Edvard Moser compares what happens in the rat brain to an ability that bats have.
Some bats emit sound signals alternately to the left and right. This is how they map their surroundings.
Rethinking the brain's internal map
This discovery challenges existing ideas about how our sense of place functions, according to the Mosers.
The former couple discovered grid cells in 2005.
These cells light up in a structured coordinate pattern when mice or rats move around in a box.
The Mosers were awarded the Nobel Prize for their groundbreaking work on grid cells in 2014.
Now, however, neuroscientists may have to reconsider how the brain constructs its internal map.
" We previously believed that for an environment to be fully mapped, a rat would need to physically traverse nearly every point within it," says May-Britt Moser.
Would have been impossible to detect five years ago
The new study now suggests that previous assumptions were incorrect.
"What we didn't know, and are absolutely shocked to discover, is that when the animal moves forward, it simultaneously has these spotlights or sweeps that gather extra information along the way," says May-Britt Moser.

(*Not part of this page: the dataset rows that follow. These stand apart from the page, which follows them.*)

(* ===== verification/Html5Tok.v ===== *)
(** * HTML tokenizer (src/src/mini_html5.c)

    The state machine that turns bytes into tokens, one [switch] case per
    definition.  Each takes the bytes from the read position on and returns
    what is left of them; the consumer of the tokens is an instance of [Sink],
    so that what is proved here holds for any consumer.  [cstr] is written
    where the code copies with [strdup]. *)

From stdpp Require Import list.
From S2P Require Import Prelude CString Html5Ref Html5Tree.
Open Scope Z_scope.

(** What the tokenizer asks of tree construction: to take a token, and the tag
    of the current node, which may switch it to raw text. *)
Class Sink (St : Type) := {
  sink_token : St → H5Token → res St;
  sink_tag : St → res (option bytes) }.

Inductive H5TokState :=
| TS_DATA | TS_TAG_OPEN | TS_END_TAG_OPEN | TS_TAG_NAME | TS_BEFORE_ATTR_NAME | TS_ATTR_NAME | TS_AFTER_ATTR_NAME
| TS_BEFORE_ATTR_VALUE | TS_ATTR_VALUE_DQ | TS_ATTR_VALUE_SQ | TS_ATTR_VALUE_UQ | TS_AFTER_ATTR_VALUE | TS_SELF_CLOSING
| TS_BOGUS_COMMENT | TS_MARKUP_DECL_OPEN | TS_COMMENT | TS_DOCTYPE | TS_RAWTEXT | TS_RCDATA | TS_EOF.
#[export] Instance H5TokState_eq_dec : EqDecision H5TokState.
Proof. solve_decision. Defined.

(** The string a buffer holds: what is before its first zero. *)
Fixpoint cstr (s : bytes) : bytes :=
  match s with [] => [] | c :: s => if decide (c = 0) then [] else c :: cstr s end.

Five years ago, detecting this would have been impossible, Edvard Moser points out.
The sweeping motion changes direction within milliseconds.

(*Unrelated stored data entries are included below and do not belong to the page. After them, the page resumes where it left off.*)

(* ===== verification/Html5Inv.v ===== *)
(** * Any input leaves a well linked document (src/src/mini_html5.c)

    The invariant of tree construction, and that every insertion mode keeps it
    and ends; with it the tokenizer reads any input to its end, and so does the
    whole parser. *)

From stdpp Require Import gmap list.
From S2P Require Import Prelude CString Dom Html5Ref Html5Tree Html5Tok Html5.
Open Scope Z_scope.

(** ** New nodes and changes of data *)

Definition elem (d : dom) (n : nat) : Prop := ∃ x, nodes d !! n = Some x ∧ ntype x = MN_ELEMENT_NODE.
Definition solid (d : dom) (n : nat) : Prop := ∃ x, nodes d !! n = Some x ∧ ntype x ≠ MN_DOCUMENT_FRAGMENT_NODE.
Definition fresh_ids (d : dom) : Prop := ∀ n, is_Some (nodes d !! n) → (n < next_id d)%nat.
Definition texts_ok (d : dom) : Prop := ∀ n x, nodes d !! n = Some x → ntype x = MN_TEXT_NODE → text x ≠ None.

(** Only elements are called html or body. *)
Definition names_ok (d : dom) : Prop := ∀ n x t, nodes d !! n = Some x → tag x = Some t → ntype x ≠ MN_ELEMENT_NODE →
  h5_ci t (str "html") = false ∧ h5_ci t (str "body") = false.

Lemma elem_solid d n : elem d n → solid d n.
Proof. intros (x&Hx&Ht). exists x. split; [done|congruence]. Qed.
Lemma solid_some d n : solid d n → is_Some (nodes d !! n).
Proof. intros (x&Hx&_). by exists x. Qed.
Lemma elem_some d n : elem d n → is_Some (nodes d !! n).
Proof. intros (x&Hx&_). by exists x. Qed.

(** [node] on a node that is there. *)
Lemma ends_node {A} d n (k : MiniNode → res A) Q : is_Some (nodes d !! n) → (∀ x, nodes d !! n = Some x → ends (k x) Q) →
  ends (let* x := node d n in k x)%c Q.
Proof. intros [x Hx] Hk. unfold node. rewrite Hx. cbn [res_bind]. by apply Hk. Qed.

Lemma linked_alloc d K x : linked d K → fresh_ids d → lk x = no_links → linked (alloc x d).1 K.
Proof.
  intros HL Hf Hx. assert (nodes d !! next_id d = None) as Hn.
  { destruct (nodes d !! next_id d) as [y|] eqn:E; [|done]. specialize (Hf (next_id d) ltac:(by eexists)). lia. }
  pose proof (lk_dom _ _ HL _ Hn) as Hk. unfold alloc. cbn [fst nodes]. split; cbn [nodes].
  - intros p y. destruct (decide (p = next_id d)) as [->|].
    + rewrite lookup_insert_eq. intros [= <-]. by rewrite Hx, Hk.
    + rewrite lookup_insert_ne by done. apply HL.
  - intros p i c Hi. destruct (lk_kid _ _ HL _ _ _ Hi) as (y&Hy&H). exists y. split; [|done].
    rewrite lookup_insert_ne; [done|]. intros <-. congruence.
  - intros c y p. destruct (decide (c = next_id d)) as [->|].
    + rewrite lookup_insert_eq. intros [= <-]. by rewrite Hx.
    + rewrite lookup_insert_ne by done. apply HL.
  - intros p [Hp _]%lookup_insert_None. by apply (lk_dom _ _ HL).
  - apply HL.
Qed.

Captures the crackling of thousands of brain cells
Measuring this phenomenon became possible with a small innovation called Neuropixel electrodes.
This tiny device functions like an advanced microphone, capable of detecting the brain's electrical signals.
Here you can see how the researchers present the new technology:
The Neuropixel probe, which weighs just over a gram, is implanted into the rats' brains.
The microphone can then record the crackling sounds of thousands of brain cells firing simultaneously.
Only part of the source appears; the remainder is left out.